Вышло предлинное письмо. Поспорив с вами, я должен вам сказать, что многое в вашем послании глубоко верно. Действительно, нужно сознаться, что наша общественная жизнь – грустная вещь. Что это отсутствие общественного мнения, это равнодушие ко всему, что является долгом, справедливостью и истиной, это циничное презрение к человеческой мысли и достоинству – поистине могут привести в отчаяние. Вы хорошо сделали, что сказали это громко. Но боюсь, как бы ваши религиозные исторические воззрения вам не повредили… Наконец мне досадно, что я не был подле вас, когда вы передали вашу рукопись журналистам. Я нигде не бываю и не могу вам сказать, производит ли статья впечатление. Надеюсь, что ее не будут раздувать. Читали ли вы 3-й № «Современника»? Статья «Вольтер» и «Джон Теннер» – мои, Козловский стал бы моим провидением, если бы захотел раз навсегда сделаться литератором. Прощайте, мой друг. Если увидите Орлова и Раевского, передайте им поклон. Что говорят они о вашем письме, они, столь посредственные христиане?>

Вечера на хуторе близ Диканьки (1836)

Повести, изданные Пасичником Рудым Паньком. Издание второе. Две части, в 8 д. л. XIV, 203 и X, 233, в тип. Департамента Внешн. торговли.

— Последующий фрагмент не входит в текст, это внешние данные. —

(** The derived [serialize_struct]; [serde_value]'s serializer buffers it as
    a map keyed by the field names. *)
#[global] Instance Serialize_SimpleStruct : Serialize SimpleStruct :=
  fun O Er self serializer =>
    n <-? to_value (number self);;
    t <-? to_value (text self);;
    serializer (Value.Map [(Value.String "number", n); (Value.String "text", t)]).

(** Decoding with [serde_value]'s own error type. *)
Definition decode (T : Type) `{Deserialize T} (d : Deserializer DeserializerError)
  : result T DeserializerError := deserialize T d.

Example decode_string_shape :
  decode (StringOrStruct (list u8)) (Ok (Value.String "[1,5,8,12,32]"))
  = Ok (StringOrStruct.String "[1,5,8,12,32]").
Proof. reflexivity. Qed.

Example decode_u8_seq :
  decode (StringOrStruct (list u8))
    (Ok (Value.Seq (map Value.U64 [1; 5; 8; 12; 32])))
  = Ok (StringOrStruct.Struct [1; 5; 8; 12; 32]).
Proof. reflexivity. Qed.

Example decode_number_fails :
  decode (StringOrStruct SimpleStruct) (Ok (Value.U64 18))
  = Err (InvalidType (Unexpected.Unsigned 18) "String or Struct").
Proof. reflexivity. Qed.

Example decode_bytes_utf8 :
  decode (StringOrStructOrVec SimpleStruct (list SimpleStruct))
    (Ok (Value.Bytes [Byte.x68; Byte.x69]))
  = Ok (StringOrStructOrVec.String "hi").
Proof. reflexivity. Qed.

(** ** Spec-side views used to state the claims *)

(** Folding the three-way result onto [StringOrStruct]: [Vec] goes to
    [Struct] (the spec's "re-mapping"). *)
Definition merge_vec_into_struct {S : Type} (r : StringOrStructOrVec S S)
  : StringOrStruct S :=
  match r with
  | StringOrStructOrVec.String s => StringOrStruct.String s
  | StringOrStructOrVec.Struct v | StringOrStructOrVec.Vec v => StringOrStruct.Struct v
  end.

(** A value whose top-level kind is neither string, bytes, sequence nor map. *)
Definition other_shape (value : Value) : Prop :=
  (forall s, value <> Value.String s) /\ (forall b, value <> Value.Bytes b) /\
  (forall vs, value <> Value.Seq vs) /\ (forall m, value <> Value.Map m).

(** ** Lemmas *)
Section Dispatch.
Context {S V : Type} `{dS : Deserialize S} `{dV : Deserialize V}.
Context {E : Type} `{HE : Error E}.

Lemma dispatch_string (s : string) (expected : Expected) :
  deserialize_with_expected S V (Ok (Value.String s)) expected
  = Ok (StringOrStructOrVec.String s).
Proof. reflexivity. Qed.

Lemma dispatch_bytes (b : bytes) (expected : Expected) :
  deserialize_with_expected S V (Ok (Value.Bytes b)) expected
  = match from_utf8 b with
    | Some s => Ok (StringOrStructOrVec.String s)
    | None => Err (invalid_value (Unexpected.Bytes b) "a string")
    end.
Proof. cbn. destruct (from_utf8 b); reflexivity. Qed.

Lemma dispatch_bytes_payload (b : bytes) (expected : Expected) :
  deserialize_with_expected S V (Ok (Value.Bytes b)) expected
  = map_ok StringOrStructOrVec.String (deserialize string (Ok (Value.Bytes b))).
Proof.
  cbv beta iota delta [deserialize_with_expected Value_deserialize ValueDeserializer_new].
  destruct (deserialize string (Ok (Value.Bytes b))); reflexivity.
Qed.

Lemma dispatch_seq (vs : list Value) (expected : Expected) :
  deserialize_with_expected S V (Ok (Value.Seq vs)) expected
  = map_ok StringOrStructOrVec.Vec (deserialize V (Ok (Value.Seq vs))).
Proof. cbn. destruct (deserialize V _); reflexivity. Qed.

Lemma dispatch_map (m : list (Value * Value)) (expected : Expected) :
  deserialize_with_expected S V (Ok (Value.Map m)) expected
  = map_ok StringOrStructOrVec.Struct (deserialize S (Ok (Value.Map m))).
Proof. cbn. destruct (deserialize S _); reflexivity. Qed.

Lemma dispatch_other (value : Value) (expected : Expected) :
  other_shape value ->
  deserialize_with_expected S V (Ok value) expected
  = Err (invalid_type (unexpected value) expected).
Proof.
  intros (Hs & Hb & Hq & Hm).
  destruct value; cbn; try reflexivity; exfalso;
    [eapply Hs | eapply Hq | eapply Hm | eapply Hb]; reflexivity.
Qed.

Lemma StringOrStructOrVec_deserialize (deserializer : Deserializer E) :
  deserialize (StringOrStructOrVec S V) deserializer
  = deserialize_with_expected S V deserializer "String, Struct or Vec".
Proof. reflexivity. Qed.

Lemma dispatch_front_end (e : E) (expected : Expected) :
  deserialize_with_expected S V (Err e) expected = Err e.
Proof. reflexivity. Qed.

End Dispatch.

Section Folding.
Context {S : Type} `{dS : Deserialize S} {E : Type} `{HE : Error E}.

(** [StringOrStruct<S>]'s decoder is the helper at [S, S] followed by the
    fold. *)
Lemma StringOrStruct_as_merge (deserializer : Deserializer E) :
  deserialize (StringOrStruct S) deserializer
  = map_ok merge_vec_into_struct
      (deserialize_with_expected S S deserializer "String or Struct").
Proof.
  cbv [deserialize Deserialize_StringOrStruct map_ok merge_vec_into_struct].
  destruct (deserialize_with_expected S S deserializer _) as [[]|]; reflexivity.
Qed.

Lemma SingleOrVec_on_seq (vs : list Value) :
  deserialize (SingleOrVec S) (Ok (Value.Seq vs))
  = map_ok SingleOrVec.Vec (deserialize (list S) (Ok (Value.Seq vs))).
Proof.
  cbn [deserialize Deserialize_SingleOrVec Value_deserialize ValueDeserializer_new].
  destruct (deserialize (list S) _); reflexivity.
Qed.

Lemma SingleOrVec_on_other (value : Value) :
  (forall vs, value <> Value.Seq vs) ->
  deserialize (SingleOrVec S) (Ok value)
  = map_ok SingleOrVec.Single (deserialize S (Ok value)).
Proof.
  intros Hv.
  destruct value; try (exfalso; eapply Hv; reflexivity);
    cbn [deserialize Deserialize_SingleOrVec Value_deserialize ValueDeserializer_new];
    destruct (deserialize S _); reflexivity.
Qed.

End Folding.

(** ** Claims *)
Section Claims.
Context {S V : Type} `{dS : Deserialize S} `{dV : Deserialize V}.
Context {E : Type} `{HE : Error E}.

(** C1 (amended): a string-shaped value always decodes, as
    [StringOrStructOrVec<S, V>] and as [StringOrStruct<S>], to the [String]
    variant holding that text; a byte-string-shaped value decodes to the
    [String] variant holding its bytes as text when they are valid UTF-8 and
    otherwise fails with the string decoder's invalid-value error.  The right
    hand sides do not mention the [S] and [V] decoders: they are never run. *)
Theorem string_shape_decodes_to_String :
  (forall s : string,
     deserialize (StringOrStructOrVec S V) (Ok (Value.String s))
     = Ok (StringOrStructOrVec.String s) /\
     deserialize (StringOrStruct S) (Ok (Value.String s))
     = Ok (StringOrStruct.String s)) /\
  (forall b : bytes,
     deserialize (StringOrStructOrVec S V) (Ok (Value.Bytes b))
     = match from_utf8 b with
       | Some s => Ok (StringOrStructOrVec.String s)
       | None => Err (invalid_value (Unexpected.Bytes b) "a string")
       end /\
     deserialize (StringOrStruct S) (Ok (Value.Bytes b))
     = match from_utf8 b with
       | Some s => Ok (StringOrStruct.String s)
       | None => Err (invalid_value (Unexpected.Bytes b) "a string")
       end).
Proof.
  split; intros x; split.
  - apply dispatch_string.
  - rewrite StringOrStruct_as_merge, dispatch_string. reflexivity.
  - apply dispatch_bytes.
  - rewrite StringOrStruct_as_merge, dispatch_bytes.
    destruct (from_utf8 x); reflexivity.
Qed.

Читатели наши, конечно, помнят впечатление, произведенное над ними появлением «Вечеров на хуторе»: все обрадовались этому живому описанию племени поющего и пляшущего, этим свежим картинам малороссийской природы, этой веселости, простодушной и вместе лукавой. Как изумились мы русской книге, которая заставляла нас смеяться, мы, не смеявшиеся со времен Фонвизина! Мы так были благодарны молодому автору, что охотно простили ему неровность и неправильность его слога, бессвязность и неправдоподобие некоторых рассказов, предоставя сии недостатки на поживу критики. Автор оправдал таковое снисхождение. Он с тех пор непрестанно развивался и совершенствовался. Он издал «Арабески», где находится его «Невский проспект», самое полное из его произведений. Вслед за тем явился «Миргород», где с жадностию все прочли и «Старосветских помещиков», эту шутливую, трогательную идиллию, которая заставляет вас смеяться сквозь слезы грусти и умиления, и «Тараса Бульбу», коего начало достойно Вальтер Скотта. Г-н Гоголь идет еще вперед. Желаем и надеемся иметь часто случай говорить о нем в нашем журнале[11] [журнал «Современник» – прим. ред.].